A Wide Range of Giving Options
A brief overview of the primary planned giving vehicles and related tax rules is provided below. This summary is for informational purposes and does not provide specific legal advice. While KBFUS will be happy to help you identify the legal and tax issues relating to your gift, we encourage you to consult with your own legal or financial advisor as to how the tax rules described below apply to your specific circumstances.
If you decide to contribute to your fund during your lifetime, please note that, for income tax purposes, gifts of cash are ordinarily tax deductible up to 60% of your adjusted gross income in the year of your contribution, with a five-year carryover for the excess not used. If you contribute long-term securities or other appreciated property, capital gain taxes are usually eliminated, and you can take a charitable deduction for the full, fair market value of the gift, up to 30% of your adjusted gross income.
We can provide you with sample language to include in your last will and testament to make a charitable bequest to your existing legacy fund, or for the purpose of establishing a new legacy fund at KBFUS. You can bequeath a specific dollar amount, property to be sold, or a percentage of your residual estate (that is, what is left after your other gifts have been made). Your estate will receive an estate tax charitable deduction for the entire amount of the gift.
Life Insurance Policies
You can name your legacy fund at KBFUS as the beneficiary of an existing life insurance policy that is no longer needed to provide for dependents. This offers a simple way to support your charitable interests. Since you are the policy owner, you retain the flexibility to change your beneficiary designation later if your circumstances were to change. While the value of the policy will be included in your estate, an offsetting estate tax charitable deduction will generally be allowed.
Retirement Plan Assets
Retirement plans may represent a large portion of your total assets and therefore may be an important factor in planning testamentary charitable gifts. Left to family members or friends, these assets are subject to income tax, in addition to estate tax and generation-skipping transfer tax. However, if you name your legacy fund as a beneficiary of all or a specified percentage of a retirement plan upon your death, the portion of the plan payable to KBFUS will not be liable for estate taxes, and we will not be required to pay income tax on the distributions.

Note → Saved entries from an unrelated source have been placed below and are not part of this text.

(* ===== verification/_CoqProject ===== *)
-Q . S2P
Prelude.v
Ints.v
GoIO.v
GoImage.v
Stbi.v
Registry.v
BmpConfig.v
JpegConfig.v
Contracts.v
StbJpeg.v
Formats.v
GoBuild.v
Goroutines.v
ReadTrees.v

Charitable Remainder Trusts
With a charitable remainder trust, you make an irrevocable contribution of cash, securities, or other property. This is placed in trust and payments are annually made by the trust to one or more named beneficiaries from either the contributed assets or earnings from their investment, for life or for a set number of years. When the trust terminates, the remaining assets are transferred to your legacy fund held by KBFUS. A charitable remainder trust generally allows you to claim an immediate income tax charitable deduction and may help you eliminate capital gains and gift and estate taxes.
Charitable Lead Trusts
A charitable lead trust is the reverse of a charitable remainder trust: your legacy fund receives annual payments from either the assets placed in trust or earnings from their investment, not the remainder. A charitable lead trust enables you to provide income to your fund immediately, for a set number of years or for a term measured by one or more lifetimes. When the trust terminates, the trust assets pass to you, your estate, or your heirs, who may benefit from significantly reduced gift and estate taxes.
Return to Legacy Funds
Read more about Thinking Ahead – Establishing a Legacy Fund with KBFUS
Any further questions? Please contact us at firstname.lastname@example.org or (212) 713-7660.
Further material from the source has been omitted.